Cher samedi nuageux, pour ne pas dire ombrageux,
Relire Claire Etcherelli. D'abord Elise ou la vraie vie. Editions Denoël. 1967. Puis A propos de Clémence. 1971. Tu as toujours été fasciné par l'attaque du premier roman de Claire Etcherelli. Par les cinq ou six premières phrases. Tu t'es tout de suite dit que si, un jour, tu es capable d'écrire, tu aimerais que ce soit comme ça. De cette façon là. Comme on respire. Même si, parfois, on a, dans tous les sens de l'expression, du mal à respirer. Elise ou la vraie vie, ça commence "cut ", ça taille dans le réel. C'est direct. Efficace. Sans fioritures. On entre dans le roman comme dans le réel.
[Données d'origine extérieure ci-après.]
(** [SMA.calculate({ period, values })] and
    [Stochastic.calculate({ high, low, close, period, signalPeriod })]. *)
Class Indicators : Type := {
  SMA_calculate : value -> list value -> list value;
  Stochastic_calculate :
    list value -> list value -> list value -> value -> value ->
    list stochastic
}.

Section Loop.

Variable candles : list candle.
Variables (sma5 sma13 psar stochK : list value).
Variable expiry : Z.

(** The direction found at bar [i], whose candle is [c]. *)
Definition bar (c : candle) (i : Z) : option direction :=
  let sma5Prev := get sma5 (i - 1) in
  let sma13Prev := get sma13 (i - 1) in
  let sma5Curr := get sma5 i in
  let sma13Curr := get sma13 i in
  let psarCurr := get psar i in
  let highCurr := high c in
  let lowCurr := low c in
  let stochVal := get stochK i in
  let direction := None in
  if negb (isUndefined sma5Prev) && negb (isUndefined sma13Prev) &&
     negb (isUndefined sma5Curr) && negb (isUndefined sma13Curr) &&
     negb (isUndefined stochVal)
  then
    let direction :=
      if js_le sma5Prev sma13Prev && js_gt sma5Curr sma13Curr
      then (if js_lt psarCurr lowCurr && js_gt stochVal (ofZ 50)
            then Some UP else direction)
      else direction in
    let direction :=
      if js_ge sma5Prev sma13Prev && js_lt sma5Curr sma13Curr
      then (if js_gt psarCurr highCurr && js_lt stochVal (ofZ 50)
            then Some DOWN else direction)
      else direction in
    direction
  else direction.

(** The loop body; reading a property of [candles[j]] throws when the
    array has no element at [j]. *)
Definition step (st : Z * Z) (i : Z) : outcome (Z * Z) :=
  match idx candles i with
  | None => Throw "TypeError"
  | Some c =>
    match bar c i with
    | None => Return st
    | Some dir =>
      let '(totalTrades, correctTrades) := st in
      let totalTrades := totalTrades + 1 in
      let entryPrice := close c in
      match idx candles (i + expiry) with
      | None => Throw "TypeError"
      | Some x =>
        let exitPrice := close x in
        let correctTrades :=
          if isWin dir entryPrice exitPrice
          then correctTrades + 1 else correctTrades in
        Return (totalTrades, correctTrades)
      end
    end
  end.

(** [for (let i = 2; i < candles.length - expiry; i++) { ... }] over the
    indices still to visit. *)
Fixpoint loop (indices : list Z) (st : Z * Z) : outcome (Z * Z) :=
  match indices with
  | [] => Return st
  | i :: rest =>
    match step st i with
    | Throw msg => Throw msg
    | Return st' => loop rest st'
    end
  end.

End Loop.

Section Backtest.

Context {TI : TechnicalIndicators} {SI : Indicators}.

(** The figures [backtest] prints for the loaded candles and the expiry
    given on the command line; [None] when it stops with
    ['Not enough data.']. *)
Definition backtest (candles : list candle) (expiry : Z)
  : option (outcome backtestResult) :=
  if (length candles <? 30)%nat then None else
  let closes := map close candles in
  let highs := map high candles in
  let lows := map low candles in
  let sma5 := SMA_calculate (ofZ 5) closes in
  let sma13 := SMA_calculate (ofZ 13) closes in
  let sma5 := unshiftWhile undefined (length closes) sma5 in
  let sma13 := unshiftWhile undefined (length closes) sma13 in
  let psar := PSAR_calculate highs lows (Num (3 # 100)) q_0_2 in
  let psar := unshiftFirstWhile (length closes) psar in
  let stoch := Stochastic_calculate highs lows closes (ofZ 16) (ofZ 9) in
  let stochK := map k stoch in
  let stochK := unshiftWhile undefined (length closes) stochK in
  Some
    match loop candles sma5 sma13 psar stochK expiry
            (forRange 2 (Z.of_nat (length candles) - expiry)) (0, 0) with
    | Throw msg => Throw msg
    | Return (totalTrades, correctTrades) =>
      Return (mkResult totalTrades correctTrades
                (accuracyOf totalTrades correctTrades))
    end.

End Backtest.

End SmaPsarStoch.

(** ** The accuracy as a double

    JavaScript numbers are IEEE 754 binary64 values: the result of [/] and
    [*] is the exact result rounded to the nearest double, ties to the even
    significand.  [roundDouble] is that rounding on the rationals, for
    results in the range of the normal doubles (between [2^-1022] and
    [2^1024] in magnitude), which is where the accuracy of two counters
    lies. *)

(** [floor (log2 x)] for [0 < x]. *)
Definition binade (x : Q) : Z :=
  let k := Z.log2 (Qnum x) - Z.log2 (Zpos (Qden x)) in
  if Qle_bool (2 ^ k) x then k else k - 1.

(** The nearest integer, ties to the even one. *)
Definition roundHalfEven (x : Q) : Z :=
  let f := Qfloor x in
  match (x - inject_Z f ?= 1 # 2)%Q with
  | Lt => f
  | Gt => f + 1
  | Eq => if Z.even f then f else f + 1
  end.

(** The nearest number with a significand of 53 bits, for [0 < x]. *)
Definition roundPositive (x : Q) : Q :=
  let s := binade x - 52 in
  (inject_Z (roundHalfEven (x / 2 ^ s)) * 2 ^ s)%Q.

Definition roundDouble (x : Q) : Q :=
  match (x ?= 0)%Q with
  | Eq => 0%Q
  | Gt => roundPositive x
  | Lt => (- roundPositive (- x))%Q
  end.

(** [a / b] and [a * b] on doubles. *)
Definition double_div := arith (fun x y => roundDouble (x / y)).
Definition double_mul := arith (fun x y => roundDouble (x * y)).

(** [total > 0 ? (correct / total) * 100 : 0] as JavaScript evaluates it:
    the quotient is rounded, then the product. *)
Definition accuracyDouble (total correct : Z) : value :=
  if 0 <? total
  then double_mul (double_div (ofZ correct) (ofZ total)) (ofZ 100)
  else ofZ 0.

(** The same expression over the binary64 operations of the Standard
    Library's specification of floating-point numbers. *)
Module Binary64.

Definition ofInteger (z : Z) : SpecFloat.spec_float :=
  SpecFloat.binary_normalize 53 1024 z 0 false.

Definition toQ (f : SpecFloat.spec_float) : option Q :=
  match f with
  | SpecFloat.S754_zero _ => Some 0%Q
  | SpecFloat.S754_finite s m e =>
    Some ((if s then - (1) else 1) * inject_Z (Zpos m) * 2 ^ e)%Q
  | _ => None
  end.

Definition accuracy (total correct : Z) : option Q :=
  if 0 <? total
  then toQ (SpecFloat.SFmul 53 1024
              (SpecFloat.SFdiv 53 1024 (ofInteger correct) (ofInteger total))
              (ofInteger 100))
  else Some 0%Q.

(** Every pair of counters [0 <= correct <= total] with [1 <= total <= n]. *)
Definition counters (n : nat) : list (Z * Z) :=
  flat_map (fun t => map (fun c => (Z.of_nat t, Z.of_nat c)) (seq 0 (S t)))
    (seq 1 n).

Definition agrees (tc : Z * Z) : bool :=
  let '(t, c) := tc in
  match accuracy t c, accuracyDouble t c with
  | Some q, Num a => Qeq_bool q a
  | _, _ => false
  end.

End Binary64.

(** ** The array reads of the batch loops

    The loops of [backtestStrategy] again, statement by statement, with
    every array read recorded: the array, the index and the length of the
    array at the time of the read. *)

Inductive arrayName : Type :=
| Closes | Highs | Lows | PsarArr | Ema50Arr | Ema100Arr | Ema200Arr | AdxArr.

Record access : Type := mkAccess {
  readArray : arrayName;
  readIndex : Z;
  readLength : nat
}.

(** The read hits an element of the array. *)
Definition inBounds (a : access) : bool :=
  (0 <=? readIndex a) && (readIndex a <? Z.of_nat (readLength a)).

(** The arrays made from the candles: [candles.map(c => c.close)] and the
    like. *)
Definition ofCandles (name : arrayName) : bool :=
  match name with Closes | Highs | Lows => true | _ => false end.

Definition arrayName_eqb (a b : arrayName) : bool :=
  match a, b with
  | Closes, Closes | Highs, Highs | Lows, Lows | PsarArr, PsarArr
  | Ema50Arr, Ema50Arr | Ema100Arr, Ema100Arr | Ema200Arr, Ema200Arr
  | AdxArr, AdxArr => true
  | _, _ => false
  end.

Definition access_eqb (a b : access) : bool :=
  arrayName_eqb (readArray a) (readArray b) &&
  (readIndex a =? readIndex b) && (readLength a =? readLength b)%nat.

Module Traced.

(** A computation that returns a value and the reads it made, in order. *)
Definition traced (A : Type) : Type := (A * list access)%type.

Definition ret {A : Type} (a : A) : traced A := (a, []).

Definition bind {A B : Type} (m : traced A) (f : A -> traced B) : traced B :=
  let r := f (fst m) in (fst r, snd m ++ snd r).

Notation "x <- m ;; k" := (bind m (fun x => k))
  (at level 61, m at next level, right associativity).

(** [arr[i]] *)
Definition readAt {A : Type} (name : arrayName) (arr : list A) (i : Z)
  : traced (option A) :=
  (idx arr i, [mkAccess name i (length arr)]).

Definition read (name : arrayName) (arr : list value) (i : Z) : traced value :=
  (get arr i, [mkAccess name i (length arr)]).

(** [psarArr[i - 1] === undefined || psarArr[i] === undefined]: the second
    operand is evaluated only when the first is false. *)
Definition psarMissing (psarArr : list value) (i : Z) : traced bool :=
  p <- read PsarArr psarArr (i - 1) ;;
  if isUndefined p then ret true else
  q <- read PsarArr psarArr i ;;
  ret (isUndefined q).

Section PsarAdx.

Variables (highs lows closes psarArr ema200Arr : list value).
Variable adxArr : list adxEntry.
Variable expiryBars : Z.
Variables (adxThreshold minFlips rangeMultiplier : value).

(** [for (let j = i - lookback + 1; j <= i; j++)
      sumRange += (highs[j] - lows[j]);]
    with [k] iterations left. *)
Fixpoint sumRangeLoop (j : Z) (k : nat) (sumRange : value) : traced value :=
  match k with
  | O => ret sumRange
  | S k' =>
    h <- read Highs highs j ;;
    l <- read Lows lows j ;;
    sumRangeLoop (j + 1) k' (js_add sumRange (js_sub h l))
  end.

Definition rangeRejects (i : Z) : traced bool :=
  if js_gt rangeMultiplier (ofZ 0) then
    let lookback := 14 in
    if lookback <=? i then
      sumRange <- sumRangeLoop (i - lookback + 1) (Z.to_nat lookback) (ofZ 0) ;;
      let avgRange := js_div sumRange (ofZ lookback) in
      h <- read Highs highs i ;;
      l <- read Lows lows i ;;
      let currRange := js_sub h l in
      ret (js_lt currRange (js_mul avgRange rangeMultiplier))
    else ret false
  else ret false.

(** [ema200Arr[i] !== undefined ? ema200Arr[i] : null] *)
Definition ema200OrNull (i : Z) : traced (option value) :=
  e <- read Ema200Arr ema200Arr i ;;
  if negb (isUndefined e) then
    e' <- read Ema200Arr ema200Arr i ;;
    ret (Some e')
  else ret None.

(** [adxArr[i] !== undefined ? adxArr[i].adx : null] *)
Definition adxOrNull (i : Z) : traced (option value) :=
  a <- readAt AdxArr adxArr i ;;
  match a with
  | Some _ =>
    a' <- readAt AdxArr adxArr i ;;
    ret (option_map adx a')
  | None => ret None
  end.

Definition barDecision (barsSinceFlip : Z) (i : Z)
  : traced (option direction * Z) :=
  missing <- psarMissing psarArr i ;;
  if missing then ret (None, barsSinceFlip + 1) else
  closePrev <- read Closes closes (i - 1) ;;
  closeCurr <- read Closes closes i ;;
  closeNext <- read Closes closes (i + 1) ;;
  psarPrev <- read PsarArr psarArr (i - 1) ;;
  psarCurr <- read PsarArr psarArr i ;;
  ema200 <- ema200OrNull i ;;
  adxv <- adxOrNull i ;;
  match psarCross closePrev psarPrev closeCurr psarCurr with
  | None => ret (None, barsSinceFlip + 1)
  | Some d =>
    if negb (continuation d closeNext closeCurr)
    then ret (None, barsSinceFlip + 1) else
    if js_lt (ofZ barsSinceFlip) minFlips then ret (None, 0) else
    let barsSinceFlip := 0 in
    rejected <- rangeRejects i ;;
    if rejected then ret (None, barsSinceFlip) else
    if trendSkips d closeCurr ema200 then ret (None, barsSinceFlip) else
    if adxSkips adxv adxThreshold then ret (None, barsSinceFlip) else
    ret (Some d, barsSinceFlip)
  end.

Definition backtestStep (st : loopState) (i : Z) : traced loopState :=
  decision <- barDecision (barsSinceFlip st) i ;;
  match decision with
  | (None, bars) => ret (mkLoop (totalTrades st) (correctTrades st) bars)
  | (Some d, bars) =>
    let totalTrades := totalTrades st + 1 in
    entryPrice <- read Closes closes (i + 1) ;;
    exitPrice <- read Closes closes (i + 1 + expiryBars) ;;
    let correctTrades :=
      if isWin d entryPrice exitPrice
      then correctTrades st + 1 else correctTrades st in
    ret (mkLoop totalTrades correctTrades bars)
  end.

(** The loop over the indices still to visit. *)
Fixpoint visit (indices : list Z) (st : loopState) : traced loopState :=
  match indices with
  | [] => ret st
  | i :: rest => st' <- backtestStep st i ;; visit rest st'
  end.

(** [for (let i = 1; i < candles.length - (expiryBars + 1); i++) { ... }] *)
Definition backtestLoop (n : Z) : traced loopState :=
  visit (forRange 1 (n - (expiryBars + 1))) (mkLoop 0 0 0).

End PsarAdx.

(** The loop of the EMA-stack backtest. *)
Section Stack.

Variables (closes psarArr ema50Arr ema100Arr ema200Arr : list value).
Variable expiryBars : Z.

Definition stackBar (i : Z) : traced (option direction) :=
  missing <- psarMissing psarArr i ;;
  if missing then ret None else
  closePrev <- read Closes closes (i - 1) ;;
  closeCurr <- read Closes closes i ;;
  closeNext <- read Closes closes (i + 1) ;;
  psarPrev <- read PsarArr psarArr (i - 1) ;;
  psarCurr <- read PsarArr psarArr i ;;
  match psarCross closePrev psarPrev closeCurr psarCurr with
  | None => ret None
  | Some d =>
    if negb (continuation d closeNext closeCurr) then ret None else
    ema50 <- read Ema50Arr ema50Arr i ;;
    ema100 <- read Ema100Arr ema100Arr i ;;
    ema200 <- read Ema200Arr ema200Arr i ;;
    if isUndefined ema50 || isUndefined ema100 || isUndefined ema200
    then ret None else
    if (direction_eqb d UP &&
        negb (EmaStack.bullishStack ema50 ema100 ema200)) ||
       (direction_eqb d DOWN &&
        negb (EmaStack.bearishStack ema50 ema100 ema200))
    then ret None else
    ret (Some d)
  end.

Definition stackStep (st : Z * Z) (i : Z) : traced (Z * Z) :=
  decision <- stackBar i ;;
  match decision with
  | None => ret st
  | Some d =>
    let '(total, correct) := st in
    let total := total + 1 in
    entry <- read Closes closes (i + 1) ;;
    exit <- read Closes closes (i + 1 + expiryBars) ;;
    let correct := if isWin d entry exit then correct + 1 else correct in
    ret (total, correct)
  end.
On entre dans le roman comme dans la vie... la vraie vie.
Tu relis pour ça. Pour donner envie de relire aussi. Tu partages, comme on dit, aujourd'hui, sur les réseaux dits "sociaux".
"Surtout ne pas penser. Comme on dit "Surtout ne pas bouger" à un blessé aux membres brisés. Ne pas penser. Repousser les images, toujours les mêmes, celles d'hier, du temps qui ne reviendra plus. Ne pas penser. Ne pas reprendre les dernières phrases de la dernière conversation, les mots que la séparation a rendus définitifs, se dire qu'il fait doux pour la saison, que les gens d'en face rentrent bien tard..."
Plutôt bien dit, non ? Tout est dit et rien n'est dit. 1967. Sans doute écrit en 1966. Deux ans avant 1968. Mai 68. Relire, oui. Relire et se mettre à écrire. Se remettre à écrire. Puisque tu ne sais rien faire d'autre.
Ils ont de la chance, les gens qui n'écrivent pas. Ils ont bien de la chance, les gens qui n'éprouvent pas le besoin d'écrire.